The bill further states that by another deed bearing date 29 July, 1840, T. B. Littlejohn conveyed to John R. Hicks the same negroes, Pleasant, Reuben and Robin, and eight others, and also several parcels of land in Granville County and the town (498) of Oxford; also two mules, three horses, twelve head of cattle, all his crops of corn, fodder and oats, and his household and kitchen furniture — the same being all his visible property — for the purpose of securing certain debts or pretended debts therein recited, that is to say, a debt to Thomas Brown on bond for $1,709, due 12 January, 1829; one to R. and R. H. Kingsbury for $743.76, by bond, and several others specified, and also for the purpose of securing Samuel J. Downey and Abram W. Venable from loss from any liabilities they have incurred or may hereafter incur as sureties for the said T. B. Littlejohn in his bond, given for the performance of his duties as Clerk and Master of the Court of Equity for the years 1838 and 1839, with power and direction to the trustee, upon being required by the parties therein secured, to sell the property and out of the proceeds pay, first, such moneys as Venable and Downey may be liable for as sureties on the official bond as aforesaid; secondly, the debt to Brown, and, lastly, all the other debts, with a proviso that, by consent of the parties, T. B. Littlejohn is to remain in possession until the trustee shall want the property for the purpose of a sale, and that T. B. Littlejohn shall surrender the possession when required for that purpose. This deed also recites that before mentioned as having been made to T. B. Lewis for the negroes Pleasant, Reuben and Robin, on 29 February, 1836, and conveys those slaves subject to the operation of that previous deed.

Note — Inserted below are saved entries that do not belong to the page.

(** ** Exceptions, messages, and the state the handlers work on *)

Inductive exn :=
| FileNotFoundError (path : string)
| UnidentifiedImageError (path : string)
| ValueError (from to : mode)          (* [convert]: conversion not supported *)
| OSError (f : Format) (m : mode)      (* [save]: cannot write mode as format *)
| IntegrityError (path : string)       (* UNIQUE constraint failed: images.filepath *)
| OperationalError.                    (* database or disk is full *)

(** The message boxes, one constructor per [QMessageBox] call. *)
Inductive message :=
| NoImagesDropped
| CouldNotAddImage (filename : string) (e : exn)
| ImagesAdded (added_count : Z)
| NoImagesInDatabase
| CompressionError (filename : string) (e : exn)
| CompressionComplete (total : nat).

(** The state: the table, the files, and the messages shown so far.  The
    files of [disk] are regular files that the program may read, overwrite
    and remove; directories and permissions are not modelled, and
    [stored_images] is taken to be there, as [ensure_images_dir] leaves it. *)
Record world := World {
  db : table;
  disk : gmap string file;
  shown : list message
}.

(** The answers of the Pillow build in use: which conversions [convert]
    supports and which modes each encoder writes. *)
Record Pillow := {
  can_convert : mode → mode → bool;
  can_write : Format → mode → bool
}.

(** ** A state and exception monad

    A computation runs on a [world] and returns a value or raises; [None]
    stands for a loop that used up its iteration budget. *)

Inductive result (A : Type) :=
| Ok (a : A)
| Raise (e : exn).
Arguments Ok {A} a.
Arguments Raise {A} e.

Definition M (A : Type) : Type := world → option (result A * world).

Definition ret {A} (a : A) : M A := λ w, Some (Ok a, w).
Definition raise {A} (e : exn) : M A := λ w, Some (Raise e, w).

Definition bind {A B} (m : M A) (k : A → M B) : M B := λ w,
  match m w with
  | Some (Ok a, w') => k a w'
  | Some (Raise e, w') => Some (Raise e, w')
  | None => None
  end.

(** [try: m except Exception as e: h e]. *)
Definition try_except {A} (m : M A) (h : exn → M A) : M A := λ w,
  match m w with
  | Some (Raise e, w') => h e w'
  | other => other
  end.

Declare Scope py_scope.
Delimit Scope py_scope with py.
Notation "'let*' x ':=' m 'in' k" := (bind m (λ x, k))
  (at level 10, x name, m at level 100, k at level 200) : py_scope.
Notation "m '>>' k" := (bind m (λ _, k))
  (at level 100, k at level 200, right associativity) : py_scope.
Local Open Scope py_scope.

(** [for x in xs: body x]. *)
Fixpoint for_each {A} (xs : list A) (body : A → M unit) : M unit :=
  match xs with
  | [] => ret tt
  | x :: rest => body x >> for_each rest body
  end.

Definition show (msg : message) : M unit := λ w,
  Some (Ok tt, World (db w) (disk w) (shown w ++ [msg])).

Definition with_db (t : table) (w : world) : world := World t (disk w) (shown w).
Definition with_disk (d : gmap string file) (w : world) : world := World (db w) d (shown w).

(** ** [ImageDatabase] *)

(** [INSERT INTO images (filename, filepath) VALUES (?,?)]: with
    AUTOINCREMENT the statement fails ("database or disk is full") once the
    largest key has been given out, before any constraint is looked at; the
    UNIQUE column rejects a [filepath] that a row already has; otherwise the
    row gets the next key, which the statement reports as [lastrowid]. *)
Definition execute_insert (fname fpath : string) : M Z := λ w,
  let t := db w in
  let id := next_rowid t in
  if decide (max_rowid < id) then
    Some (Raise OperationalError, w)
  else if decide (path_held_by_other None fpath t) then
    Some (Raise (IntegrityError fpath), w)
  else
    Some (Ok id, with_db (Table (<[id := Entry fname fpath]> (rows t)) id) w).

(** [UPDATE images SET filepath=? WHERE id=?]: no row with that key, nothing
    happens; the UNIQUE column rejects a [filepath] another row has. *)
Definition execute_update (new_filepath : string) (image_id : Z) : M unit := λ w,
  let t := db w in
  match rows t !! image_id with
  | None => Some (Ok tt, w)
  | Some e =>
      if decide (path_held_by_other (Some image_id) new_filepath t) then
        Some (Raise (IntegrityError new_filepath), w)
      else
        Some (Ok tt,
              with_db (Table (<[image_id := Entry (filename e) new_filepath]> (rows t))
                             (sqlite_sequence t)) w)
  end.
(** * Answer scoring of model_evaluate_demo: extraction, normalization, accuracy

    A shallow embedding of [metrics/accuracy.py] (class [AccuracyMetric]) and
    of the reference-answer derivation of [datasets/gsm8k.py]
    ([GSM8KDataset._extract_final_answer]), together with the part of the
    Python runtime these two files rely on: [str] methods, the [re] module on
    the patterns that occur in the source, and [float] with its parsing,
    rounding and printing.

    Conventions.
    - A Python [str] is a list of Unicode code points ([char := N]).
    - Code that can raise returns [result]; [Raise e] is an exception that
      leaves the function.
    - [str.lower] depends on the whole Unicode case table and is a parameter
      of the development (class [CaseMapping]); the whitespace and decimal
      digit classes are the tables of Unicode 14 (CPython 3.11). *)

From Stdlib Require Import String Ascii.
From Stdlib Require Import List Bool Arith ZArith NArith QArith Lia.
From Stdlib Require Decimal DecimalN DecimalFacts.
Import ListNotations.

Close Scope Q_scope.
Set Implicit Arguments.

(* ================================================================== *)
(** * Strings *)
(* ================================================================== *)

Definition char := N.
Definition str := list char.

Module Utf8.

(** Source literals are written as Rocq strings (UTF-8 bytes) and decoded
    to code points. *)
Fixpoint bytes (s : string) : list N :=
  match s with
  | EmptyString => []
  | String a r => N_of_ascii a :: bytes r
  end.

Definition cont (b : N) : N := (b - 128)%N.

Fixpoint decode (bs : list N) : str :=
  match bs with
  | [] => []
  | b :: r =>
      if (b <? 128)%N then b :: decode r
      else if (b <? 224)%N then
        match r with
        | b1 :: r1 => ((b - 192) * 64 + cont b1)%N :: decode r1
        | _ => []
        end
      else if (b <? 240)%N then
        match r with
        | b1 :: b2 :: r2 =>
            ((b - 224) * 4096 + cont b1 * 64 + cont b2)%N :: decode r2
        | _ => []
        end
      else
        match r with
        | b1 :: b2 :: b3 :: r3 =>
            ((b - 240) * 262144 + cont b1 * 4096 + cont b2 * 64 + cont b3)%N
              :: decode r3
        | _ => []
        end
  end.

End Utf8.

(** [u "..."] is the Python string with that literal text. *)
Definition u (s : string) : str := Utf8.decode (Utf8.bytes s).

The bill states that the period when this last-mentioned deed, dated 29 July, 1840, was in fact executed was unknown to the plaintiff, and it charges that it was not executed, or, if so, was kept under the control of T. B. Littlejohn until after the plaintiff got his judgment, which was on the first Monday of August, 1840, and that none of the creditors accepted the deed before that day, and that without the concurrence of any creditor, T. B. Littlejohn, of his own head, wrote and executed the deed for the sole purpose of hindering and defeating the plaintiff; that if any of the creditors knew of the execution of the deed they and T.B. Littlejohn and Hicks contemplated that Littlejohn was to enjoy, consume and dispose of the property (499) in the same manner as if he were still the owner, and that the creditors assented thereto for the ease and favor of T.B. Littlejohn, and that he had kept and used the property ever since.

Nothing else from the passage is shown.